The dramatic transformation claims are where things get complicated. No well-controlled human trials confirm that peptides like BPC-157 or CJC-1295 plus ipamorelin produce the kind of physique changes he's describing in three months. Most rigorous evidence comes from rodent models or small, short-duration human studies with modest effect sizes. Raun et al. (1998, European Journal of Endocrinology) showed growth hormone secretagogues like ipamorelin increased GH pulse amplitude, but increased GH secretion does not automatically translate to dramatic fat loss and muscle gain at the timelines social media implies. The before-and-after videos he's watching are almost certainly confounded by simultaneous anabolic steroid use, caloric deficits, good lighting, and selection bias. That's not speculation; it's the standard problem with anecdotal physique evidence.
What did they get wrong (or right)?
The anhedonia claim deserves a closer look because he gets the mechanism partly right but mislabels the cause. Anhedonia is genuinely associated with peptides, but not the ones typically associated with gym use like BPC-157 or growth hormone secretagogues. The anhedonia connection is primarily documented with MK-677 (ibutamoren) and certain nootropic peptides like Semax and Selank, possibly through dopaminergic and serotonergic pathway modulation. He's also correct that ashwagandha has been linked to emotional blunting. Pratte et al. (2014, Journal of the International Society of Sports Nutrition) and subsequent case reports suggest ashwagandha's anxiolytic effects can, in some users, extend to reduced emotional range. That's a fair comparison in principle. Where he gets things wrong is treating all peptides as a single category with shared side effects. BPC-157, TB-500, and GHK-Cu have entirely different pharmacological profiles than MK-677 or Semax. Lumping them together is like saying all antibiotics cause hearing loss because aminoglycosides do.
What should you actually know?
The "pay to win" framing is catchy but misleading in a specific way. Peptides used in clinical and research contexts, like GHK-Cu for skin repair or BPC-157 for soft tissue healing in animal models, are not simple performance amplifiers you buy your way into. They are pharmacologically active compounds with receptor-level effects that are not fully characterized in humans.
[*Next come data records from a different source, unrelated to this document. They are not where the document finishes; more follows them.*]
Lemma loadFile_oneKey importer dir rPath P sk acc file st acc' st' :
  oneKey (effectivePkg rPath P) acc →
  loadFile H importer dir rPath P sk acc file st = (Ok acc', st') →
  oneKey (effectivePkg rPath P) acc'.
Proof.
  intros Hacc. unfold loadFile. destruct (skipFile H file sk).
  { by intros [= <- <-]. }
  rewrite bind_emit, bind_unfold.
  destruct (readFile H _) as [e|buf]; simpl; [done|].
  by apply loadSource_oneKey.
Qed.

Lemma loadEntry_oneKey importer dir rPath P sk acc entry st acc' st' :
  oneKey (effectivePkg rPath P) acc →
  loadEntry H importer dir rPath P sk acc entry st = (Ok acc', st') →
  oneKey (effectivePkg rPath P) acc'.
Proof.
  intros Hacc. unfold loadEntry. destruct entry as [header body|err]; [|done].
  destruct (Typeflag header); try by intros [= <- <-].
  destruct (skipFile H (Name header) sk); [by intros [= <- <-]|].
  rewrite bind_unfold. destruct body as [e|buf]; simpl; [done|].
  by apply loadSource_oneKey.
Qed.

Lemma loadLoop_oneKey {A} (body : loadAcc → A → M loadAcc) sub :
  (∀ acc x st acc' st',
     oneKey sub acc → body acc x st = (Ok acc', st') → oneKey sub acc') →
  ∀ l acc st acc' st',
    oneKey sub acc → foldM body l acc st = (Ok acc', st') → oneKey sub acc'.
Proof.
  intros Hbody l. induction l as [|x l IH]; intros acc st acc' st' Hacc.
  { simpl. by intros [= <- <-]. }
  simpl. intros Hr.
  apply bind_inv in Hr as [(acc1 & st1 & Hx & Hr)|(r1 & _ & Hs)];
    [|by inversion Hs].
  eapply IH; [|exact Hr]. by eapply Hbody.
Qed.

Lemma oneKey_length sub acc :
  oneKey sub acc → length (map_to_list (la_revisit acc)) ≤ 1.
Proof.
  intros Hone. destruct (la_revisit acc !! sub) as [v|] eqn:Hsub.
  - assert (la_revisit acc = {[sub := v]}) as ->.
    { apply map_eq. intros k. destruct (decide (k = sub)) as [->|Hk].
      - by rewrite lookup_singleton_eq.
      - rewrite lookup_singleton_ne by done. by apply Hone. }
    rewrite map_to_list_singleton. simpl. lia.
  - assert (la_revisit acc = ∅) as ->.
    { apply map_eq. intros k. rewrite lookup_empty.
      destruct (decide (k = sub)) as [->|Hk]; [done|by apply Hone]. }
    rewrite map_to_list_empty. simpl. lia.
Qed.

(** A call of [gtaRetry] is one event and at most a new scope. *)
Lemma gtaRetry_lowered P nodes st r st' :
  gtaRetry H nodes P st = (r, st') → lowered st [EvGtaRetry P nodes] st'.
Proof.
  unfold gtaRetry, packageScope. rewrite bind_emit, bind_unfold, bind_gets.
  assert (lowered st [EvGtaRetry P nodes] (addEvents [EvGtaRetry P nodes] st))
    as Hl by apply (lowered_event st [] st), lowered_refl.
  destruct (scopes _ !! P) as [sc|]; simpl; [|by intros [= <- <-]].
  rewrite bind_unfold.
  destruct (retry H nodes P sc) as [e|sc']; simpl; intros [= <- <-]; [done|].
  by apply lowered_scopes.
Qed.

Lemma retryLoop_count P (l : list (string * list node)) st r st' :
  foldM (λ _ '(_, nodes), gtaRetry H nodes P) l () st = (r, st') →
  ∃ new, lowered st new st' ∧ length new ≤ length l.
Proof.
  revert st. induction l as [|[k nodes] l IH]; intros st; simpl.
  { intros [= <- <-]. exists []. split; [apply lowered_refl|done]. }
  intros Hr.
  apply bind_inv in Hr as [([] & st1 & Hx & Hr)|(r1 & Hx & _)].
  - apply gtaRetry_lowered in Hx. apply IH in Hr as (new & Hl & Hlen).
    exists ([EvGtaRetry P nodes] ++ new). split.
    + by eapply lowered_trans.
    + simpl. lia.
  - apply gtaRetry_lowered in Hx. exists [EvGtaRetry P nodes].
    split; [done|]. simpl. lia.
Qed.

(** [gtaRetry] was called [n] times on [P]. *)
Definition retriedSince (P : string) (n : nat) (st : Interpreter) : Prop :=
  retryCount P (events st) = n.

(** After its loop over [revisit], [finishImport] does not call
    [gtaRetry]. *)
Lemma finishImport_retried P sk acc st r st' :
  length (map_to_list (la_revisit acc)) ≤ 1 →
  finishImport H P sk acc st = (r, st') →
  retryCount P (events st') ≤ S (retryCount P (events st)).
Proof.
  intros Hlen Hr. unfold finishImport in Hr.
  assert (∀ e, isRetry P e = false →
               ∀ s n, retriedSince P n s →
                      retriedSince P n (set_events (λ l, l ++ [e]) s)) as Hev.
  { intros e He s n <-. unfold retriedSince. simpl.
    by rewrite retryCount_snoc_other. }
  apply bind_inv in Hr as [([] & st1 & Hretry & Hr)|(r1 & Hretry & _)].
  - apply retryLoop_count in Hretry as (new & Hl & Hnew).
    destruct Hl as (_&_&_&_&_&_&_&Hl).
    assert (retriedSince P (retryCount P (events st1)) st') as Hst'.
    { eapply (preserves_run _ _ st1); [|reflexivity|exact Hr].
      unfold cfg, packageScope.
      repeat (pres_step; try (intros ? ?; by apply Hev); try done). }
    unfold retriedSince in Hst'. rewrite Hst', Hl, retryCount_app.
    pose proof (retryCount_le P new). lia.
  - apply retryLoop_count in Hretry as (new & Hl & Hnew).
    destruct Hl as (_&_&_&_&_&_&_&Hl).
    rewrite Hl, retryCount_app. pose proof (retryCount_le P new). lia.
Qed.

End Retries.

Lemma retried_since P n st0 st new :
  retryCount P (events st0) = n → events st = events st0 ++ new →
  retryCount P (events st) ≤ S n → retryCount P new ≤ 1.
Proof. intros <- ->. rewrite retryCount_app. lia. Qed.

Lemma loaded_retried_once H P sk acc st0 st r st' :
  retried P (retryCount P (events st0)) st →
  length (map_to_list (la_revisit acc)) ≤ 1 →
  finishImport H P sk acc st = (r, st') →
  retryCount P (events st') ≤ S (retryCount P (events st0)).
Proof.
  intros [_ Hn] Hlen Hr. rewrite <- Hn. by eapply finishImport_retried.
Qed.

(** X17. [gtaRetry] is called at most once on the package in an import,
    however the import ends: the key of [revisit] is the same for every file
    of the package, so that the loop over this map, whose order Go leaves
    open, has one turn at most. *)
Theorem gtaRetry_at_most_once (H : Host) :
  (∀ fuel rPath P sk st r st' new,
     importSrc H fuel rPath P sk st = (r, st') →
     events st' = events st ++ new →
     retryCount P new ≤ 1) ∧
  (∀ fuel reader sk st r st' new,
     importSrcArchive H fuel reader sk st = (r, st') →
     events st' = events st ++ new →
     retryCount "/" new ≤ 1).
Proof.
  assert (∀ st new, events st = events st ++ new → new = []) as Hnil.
  { intros st new Hnew. apply (app_inv_head (events st)).
    by rewrite app_nil_r. }
  split.
  - intros fuel rPath P sk st r st' new Hr Hnew.
    destruct fuel as [|fuel]; simpl in Hr.
    { inversion Hr; subst. rewrite (Hnil _ _ Hnew). cbn. lia. }
    apply importSrcBody_cases in Hr as [(t & _ & -> & _)|(_ & Hr)].
    { rewrite (Hnil _ _ Hnew). cbn. lia. }
    destruct Hr as [(-> & _)|(dir & rPath' & _ & Hr)].
    { rewrite (Hnil _ _ Hnew). cbn. lia. }
    destruct Hr as [(_ & _ & ->)|(_ & st1 & Hr & ->)].
    { simpl in Hnew. apply app_inv_head in Hnew as <-.
      rewrite retryCount_none by (by repeat constructor). lia. }
    eapply (retried_since P _ st (ended st1)); [done|exact Hnew|].
    change (events (ended st1)) with (events st1).
    assert (retried P (retryCount P (events st))
              (addEvents [EvReadDir dir] (begun P st))) as Hst0.
    { split; [apply begun_marked|]. simpl.
      by rewrite retryCount_snoc_other. }
    apply directoryRun_cases in Hr
      as [(e & _ & _ & ->)|(files & _ & [(r1 & Hl & _)|(acc & st2 & Hl & Hr)])].
    + destruct Hst0 as [_ ->]. lia.
    + eapply (preserves_run (retried P (retryCount P (events st)))) in Hl
        as [_ ->]; [lia| |exact Hst0].
      apply preserves_foldM. intros. apply loadFile_retried.
    + eapply loaded_retried_once; [|
        eapply (oneKey_length (effectivePkg rPath' P))|exact Hr].
      * eapply (preserves_run (retried P _)); [|exact Hst0|exact Hl].
        apply preserves_foldM. intros. apply loadFile_retried.
      * eapply (loadLoop_oneKey _ _ (λ _ _ _ _ _, loadFile_oneKey H _ _ _ _ _ _ _ _ _ _));
          [|exact Hl]. by intros k.
  - intros fuel reader sk st r st' new Hr Hnew.
    apply importSrcArchiveBody_cases in Hr
      as [(-> & _)|(dir & rPath' & st1 & _ & Hr & ->)].
    { rewrite (Hnil _ _ Hnew). cbn. lia. }
    eapply (retried_since "/" _ st (ended st1)); [done|exact Hnew|].
    change (events (ended st1)) with (events st1).
    assert (retried "/" (retryCount "/" (events st)) (begun "/" st)) as Hst0.
    { split; [apply begun_marked|done]. }
    apply archiveRun_cases in Hr
      as [(e & _ & _ & ->)|(entries & _ & [(r1 & Hl & _)|(acc & st2 & Hl & Hr)])].
    + destruct Hst0 as [_ ->]. lia.
    + eapply (preserves_run (retried "/" (retryCount "/" (events st)))) in Hl
        as [_ ->]; [lia| |exact Hst0].
      apply preserves_foldM. intros. apply loadEntry_retried.
    + eapply loaded_retried_once; [|
        eapply (oneKey_length (effectivePkg rPath' "/"))|exact Hr].
      * eapply (preserves_run (retried "/" _)); [|exact Hst0|exact Hl].
        apply preserves_foldM. intros. apply loadEntry_retried.
      * eapply (loadLoop_oneKey _ _ (λ _ _ _ _ _, loadEntry_oneKey H _ _ _ _ _ _ _ _ _ _));
          [|exact Hl]. by intros k.
Qed.
(* ================================================================== *)
(** ** Further properties of the effectful functions *)
(* ================================================================== *)

(** X9: whatever the outcome, [fetch_housing_page] makes exactly one
    request, to the URL it is given, with the fixed headers and a time-out
    of 15 seconds; it never retries, prints nothing and does not read the
    clock. *)
Theorem fetch_makes_one_request (w : world) (url : str) (s : state) :
  trace (snd (fetch_housing_page w url s))
  = trace s ++ [HttpGet url HEADERS 15]
  /\ printed (trace (snd (fetch_housing_page w url s))) = printed (trace s)
  /\ smtp_requests (trace (snd (fetch_housing_page w url s)))
     = smtp_requests (trace s)
  /\ clock_reads (snd (fetch_housing_page w url s)) = clock_reads s.
Proof.
  rewrite fetch_housing_page_run. cbn [snd trace clock_reads].
  unfold printed, smtp_requests. rewrite !flat_map_app. cbn [flat_map].
  rewrite !app_nil_r. repeat split.
Qed.

(** X10: [fetch_housing_page] returns a page exactly when [requests.get]
    returns a response whose status is outside 400..599 and the parser
    accepts the response body; the page is then the parse of that body. *)
Theorem fetch_success_iff (w : world) (url : str) (s : state)
  (soup : BeautifulSoup) :
  fst (fetch_housing_page w url s) = Ok soup <->
  exists r, requests_get w url HEADERS 15 = HttpResponse r
            /\ ~ (400 <= status_code r < 600)%N
            /\ html_parser w (content r) = Ok soup.
Proof.
  rewrite fetch_housing_page_run. cbn [fst]. split.
  - destruct (requests_get w url HEADERS 15) as [r|e].
    + destruct (raise_for_status_cases r) as [[E Hst] | (e & E & _ & _)];
        rewrite E; [|discriminate].
      intros Hp. exists r. repeat split; assumption.
    + destruct (is_RequestException e); discriminate.
  - intros (r & -> & Hst & Hp).
    destruct (raise_for_status_cases r) as [[E _] | (e & _ & _ & Hbad)];
      [rewrite E; exact Hp | contradiction].
Qed.

(** X11: only the exceptions of [requests] are wrapped: any other exception
    raised by the request leaves [fetch_housing_page], and then [main],
    unchanged, and the run does nothing further. *)
Theorem foreign_exception_not_wrapped (w : world) (e : exn) :
  requests_get w URL HEADERS 15 = HttpRaises e ->
  is_RequestException e = false ->
  fst (fetch_housing_page w URL initial) = Raise e
  /\ fst (run w) = Raise e
  /\ trace (snd (run w)) = [HttpGet URL HEADERS 15].
Proof.
  intros Hget He.
  assert (E : fetch_housing_page w URL initial
              = (Raise e,
                 {| trace := [HttpGet URL HEADERS 15]; clock_reads := 0 |})).
  { rewrite fetch_housing_page_run, Hget, He. reflexivity. }
  assert (Erun : run w
                 = (Raise e,
                    {| trace := [HttpGet URL HEADERS 15]; clock_reads := 0 |})).
  { unfold run, main, bind at 1. rewrite E. reflexivity. }
  rewrite E, Erun. repeat split.
Qed.

Lemma foreign_exception_not_wrapped_witness :
  fst (run (Samples.world_of
              (HttpRaises (Exn OSError (lit "Too many open files") None))
              Samples.offers_page Delivered))
  = Raise (Exn OSError (lit "Too many open files") None).
Proof.
  destruct (@foreign_exception_not_wrapped
              (Samples.world_of
                 (HttpRaises (Exn OSError (lit "Too many open files") None))
                 Samples.offers_page Delivered)
              (Exn OSError (lit "Too many open files") None)
              eq_refl eq_refl) as (_ & H & _).
  exact H.
Defined.
Lemma isspace_code a :
  (127 <= code a)%nat ->
  Unicode.isspace unicode_space (N_of_ascii a) = is_space a.
Proof.
  intros Hhigh. unfold Unicode.isspace, is_space.
  pose proof (N_ascii_bounded a) as Hbound.
  unfold code, nat_of_ascii in *.
  destruct (N.ltb_spec (N_of_ascii a) 128) as [Hlt | Hge].
  - assert (Ha : N_of_ascii a = 127%N) by lia.
    rewrite <- (ascii_N_embedding a), Ha. reflexivity.
  - rewrite latin1_space by lia.
    assert (Hr : in_range 9 13 a = false).
    { destruct (in_range 9 13 a) eqn:Hr; [| reflexivity].
      apply in_range_spec in Hr. unfold code, nat_of_ascii in Hr. lia. }
    rewrite Hr. cbn [orb].
    destruct (N.eqb_spec (N_of_ascii a) 133), (N.eqb_spec (N_of_ascii a) 160),
      (Nat.eqb_spec (N.to_nat (N_of_ascii a)) 32),
      (Nat.eqb_spec (N.to_nat (N_of_ascii a)) 133),
      (Nat.eqb_spec (N.to_nat (N_of_ascii a)) 160);
      try reflexivity; lia.
Qed.

(** A character of an 8-bit string is read as itself or, if it is white
    space, as a space. *)
Lemma reads_same a b : reads_as (N_of_ascii a) b -> same_reading a b.
Proof.
  intros [(_ & ->) | [(Hge & Hsp & ->) | (Hge & _ & v & Hv & _)]].
  - left. now rewrite ascii_N_embedding.
  - right. rewrite isspace_code in Hsp; [auto |].
    unfold code, nat_of_ascii. lia.
  - rewrite todecimal_code in Hv.
    destruct (is_digit a) eqn:Hd; [| discriminate].
    apply is_digit_spec in Hd. unfold code, nat_of_ascii in Hd. lia.
Qed.
(** * tardis-node: Binance mappers and the mapper registry

    A shallow embedding of [src/mappers/binance.ts] (the trades, book-change
    and derivative-ticker mappers with their [CircularBuffer]) and of
    [src/mappers/index.ts] (the three mapper tables and the [normalize*]
    entry points), with the properties the specification states about them.

    Conventions of the embedding:
    - sequence ids, event times and [Date] values are integer-valued
      doubles, each modelled by its value ([Z]); the sum [lastUpdateId + 1]
      is rounded as a double is ([Js.add]); a [Date] is its
      epoch-millisecond value, at most 8.64e15 in magnitude, where adding
      three minutes is exact;
    - an optional field ([snapshotProcessed?: boolean]) is an [option], with
      [None] for JavaScript's [undefined];
    - the object [symbolToDepthInfoMapping] is a finite map from strings,
      with the keys the code stores; the mapper tables are looked up as
      objects are, the names inherited from [Object.prototype] included;
    - a generator is run to completion: [map] returns the events it yielded,
      the state it left behind and the exception that ended it, if any. *)

From Stdlib Require Import ZArith String Ascii.
From stdpp Require Import gmap strings list.


(** ** JavaScript strings and arrays *)

Module Js.

(** A string is the list of its characters, each below 256; [isAscii]
    says that all are below 128. *)
Fixpoint isAscii (s : string) : bool :=
  match s with
  | EmptyString => true
  | String c s' => (N_of_ascii c <? 128)%N && isAscii s'
  end.

(** [String.prototype.toUpperCase] on ASCII text: the letters [a] to [z]
    go to [A] to [Z], every other ASCII character stays.  (Past ASCII the
    method follows the Unicode tables, which are not modelled; stream names
    are ASCII.) *)
Definition upperChar (c : ascii) : ascii :=
  let n := N_of_ascii c in
  if ((97 <=? n) && (n <=? 122))%N then ascii_of_N (n - 32) else c.

Fixpoint toUpperCase (s : string) : string :=
  match s with
  | EmptyString => EmptyString
  | String c s' => String (upperChar c) (toUpperCase s')
  end.

(** [s.split(sep)[0]]: the part of [s] before the first [sep]. *)
Fixpoint splitHead (sep : ascii) (s : string) : string :=
  match s with
  | EmptyString => EmptyString
  | String c s' => if Ascii.eqb c sep then EmptyString else String c (splitHead sep s')
  end.

(** [s.endsWith(t)] *)
Definition endsWith (s t : string) : bool :=
  let ls := String.length s in
  let lt := String.length t in
  if (lt <=? ls)%nat then String.eqb (substring (ls - lt) lt s) t else false.

(** [s.includes(t)] *)
Fixpoint includes (s t : string) : bool :=
  String.prefix t s ||
  match s with
  | EmptyString => false
  | String _ s' => includes s' t
  end.

(** Numbers are IEEE 754 doubles.  An integer-valued double is modelled
    by its value; [toDouble x] is the value of the double nearest to the
    integer [x], a tie going to the even significand.  Every integer up to
    2^53 in magnitude is a double; past that the doubles are the multiples
    of a power of two.  (No sum below reaches Infinity.) *)
Definition toDouble (x : Z) : Z :=
  if (Z.abs x <=? 9007199254740992)%Z then x
  else
    let unit := (2 ^ (Z.log2 (Z.abs x) - 52))%Z in
    let q := (x / unit)%Z in
    let r := (x mod unit)%Z in
    let half := (unit / 2)%Z in
    ((if (r <? half)%Z then q
      else if (half <? r)%Z then q + 1
      else if Z.even q then q else q + 1) * unit)%Z.

(** [x + y] on integer-valued doubles: the exact sum, rounded. *)
Definition add (x y : Z) : Z := toDouble (x + y).
Arguments add : simpl never.

(** [Number.MAX_SAFE_INTEGER] and [Number.isSafeInteger], on integers. *)
Definition MAX_SAFE_INTEGER : Z := 9007199254740991.

Definition isSafeInteger (x : Z) : bool := (Z.abs x <=? MAX_SAFE_INTEGER)%Z.

(** An array is a list of slots; a slot may be a hole.  Reading a hole or
    reading out of range gives [undefined] ([None]). *)
Definition array_get {T} (a : list (option T)) (i : nat) : option T :=
  match a !! i with
  | Some slot => slot
  | None => None
  end.

(** [a[i] = v]: in range it overwrites, at or past the end it extends the
    array, leaving holes between the old end and [i]. *)
Definition array_set {T} (a : list (option T)) (i : nat) (v : T) : list (option T) :=
  if (i <? length a)%nat then <[i := Some v]> a
  else a ++ replicate (i - length a) None ++ [Some v].

End Js.

(** ** CircularBuffer *)

Module CircularBuffer.

Record t (T : Type) : Type := mk {
  _buffer : list (option T);
  _index : nat;
  _bufferSize : nat
}.
Arguments mk {T}.
Arguments _buffer {T}.
Arguments _index {T}.
Arguments _bufferSize {T}.

(** [new CircularBuffer(bufferSize)] *)
Definition new {T} (bufferSize : nat) : t T :=
  mk [] 0 bufferSize.
(** * score_predictions.py: a shallow embedding and its properties

    The scorer joins a dataset of expected workout prescriptions with a file
    of predictions, evaluates every main-lift entry and prints agreement,
    error and decision statistics, overall and per user.

    The script works on whatever [json.loads] returns, so the embedding
    keeps Python's dynamic values ([pyval]), its exceptions ([result]) and
    its dictionaries: the predictions index is a finite map over hashed
    identity keys, the per-user aggregate an insertion-ordered dictionary. *)

From Stdlib Require Import ZArith String Ascii List Bool Lia Permutation.
From Stdlib Require Import Floats.SpecFloat Sorted.
From stdpp Require Import base option list gmap strings countable.

Open Scope Z_scope.

(** ** Exceptions *)

Inductive exn :=
  | KeyError | TypeError | AttributeError | ValueError | OverflowError
  | ZeroDivisionError | OSError | JSONDecodeError.

Inductive result (A : Type) :=
  | Ok (a : A)
  | Raise (e : exn).
Arguments Ok {A} a.
Arguments Raise {A} e.

#[global] Instance result_ret : MRet result := fun _ a => Ok a.
#[global] Instance result_bind : MBind result := fun _ _ f m =>
  match m with Ok a => f a | Raise e => Raise e end.

(** ** Python values, as produced by the JSON decoder *)

(** IEEE binary64, the representation of Python's [float]. *)
Definition float := spec_float.
Definition prec : Z := 53.
Definition emax : Z := 1024.

Definition fsub : float -> float -> float := SFsub prec emax.
Definition fadd : float -> float -> float := SFadd prec emax.
Definition fdiv : float -> float -> float := SFdiv prec emax.
Definition fabs : float -> float := SFabs.
Definition fleb : float -> float -> bool := SFleb.
Definition feqb : float -> float -> bool := SFeqb.
Definition nan : float := S754_nan.

(** A [str] is a sequence of code points; a [dict] decoded from a JSON
    object has string keys and keeps their order of insertion. *)
#[warnings="-register-all"]
Inductive pyval :=
  | VNone
  | VBool (b : bool)
  | VInt (z : Z)
  | VFloat (f : float)
  | VStr (s : string)
  | VList (l : list pyval)
  | VDict (d : list (string * pyval)).

Definition is_float_zero (f : float) : bool :=
  match f with S754_zero _ => true | _ => false end.

(** [bool(v)]: what [not v], [v or w] and [if v] test. *)
Definition truthy (v : pyval) : bool :=
  match v with
  | VNone => false
  | VBool b => b
  | VInt z => negb (z =? 0)
  | VFloat f => negb (is_float_zero f)
  | VStr s => negb (String.eqb s "")
  | VList l => match l with [] => false | _ => true end
  | VDict d => match d with [] => false | _ => true end
  end.

(** [v or w] *)
Definition py_or (v w : pyval) : pyval := if truthy v then v else w.

(** [v is not None] *)
Definition is_not_None (v : pyval) : bool :=
  match v with VNone => false | _ => true end.

Fixpoint assoc (k : string) (d : list (string * pyval)) : option pyval :=
  match d with
  | [] => None
  | (k', v) :: d' => if String.eqb k k' then Some v else assoc k d'
  end.

(** [d.get(k, dflt)]; only a [dict] has the method. *)
Definition get (d : pyval) (k : string) (dflt : pyval) : result pyval :=
  match d with
  | VDict kvs => Ok (default dflt (assoc k kvs))
  | _ => Raise AttributeError
  end.

(** [r[k]] for a string [k]. *)
Definition getitem (r : pyval) (k : string) : result pyval :=
  match r with
  | VDict kvs => match assoc k kvs with Some v => Ok v | None => Raise KeyError end
  | _ => Raise TypeError
  end.

Definition chars (s : string) : list pyval :=
  map (fun c => VStr (String c EmptyString)) (list_ascii_of_string s).

(** [iter(v)]: the items a [for] loop or an unpacking sees. *)
Definition py_iter (v : pyval) : result (list pyval) :=
  match v with
  | VList l => Ok l
  | VDict d => Ok (map (fun kv => VStr (fst kv)) d)
  | VStr s => Ok (chars s)
  | _ => Raise TypeError
  end.

(** [a, b = v] *)
Definition unpack2 (v : pyval) : result (pyval * pyval) :=
  l ← py_iter v;
  match l with
  | [a; b] => Ok (a, b)
  | _ => Raise ValueError
  end.

(** ** Numbers: exact comparison across [bool], [int] and [float] *)

(** The value of a number in canonical form: a dyadic rational [m * 2^e]
    with [m] odd (or [0 * 2^0]), an infinity, or not-a-number. *)
Inductive cnum :=
  | CNan
  | CInf (neg : bool)
  | CDy (m e : Z).

Fixpoint strip_pos (p : positive) (e : Z) : positive * Z :=
  match p with
  | xO p' => strip_pos p' (e + 1)
  | _ => (p, e)
  end.

Definition dyadic (m e : Z) : cnum :=
  match m with
  | Z0 => CDy 0 0
  | Zpos p => let '(q, e') := strip_pos p e in CDy (Zpos q) e'
  | Zneg p => let '(q, e') := strip_pos p e in CDy (Zneg q) e'
  end.

Definition canon_int (z : Z) : cnum := dyadic z 0.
The FDA has not approved most of these for therapeutic use, and compounded versions available through telehealth vary widely in purity and dosing accuracy. A 2021 report from the U.S. Pharmacopeial Convention flagged significant quality control inconsistencies in compounded peptide preparations. His instinct that "we don't even really know what the real side effects" are is actually the most scientifically defensible thing he said. Long-term human data on peptides like BPC-157 is essentially nonexistent.
The bottom line on peptide hype vs. evidence
What @fitunc is watching on TikTok, dramatic three-month transformations attributed to peptides, almost certainly reflects confounded anecdotes rather than peptide-specific effects. His fear about long-term unknowns is legitimate and underreported in this content category. The anhedonia concern is real but applies more selectively than he implies. Before anyone pursues peptide therapy, a conversation with a licensed clinician who can review bloodwork, goals, and contraindications is not optional. Social media before-and-afters are not clinical evidence, and the absence of visible side effects in a three-month video is not the same as a clean safety record.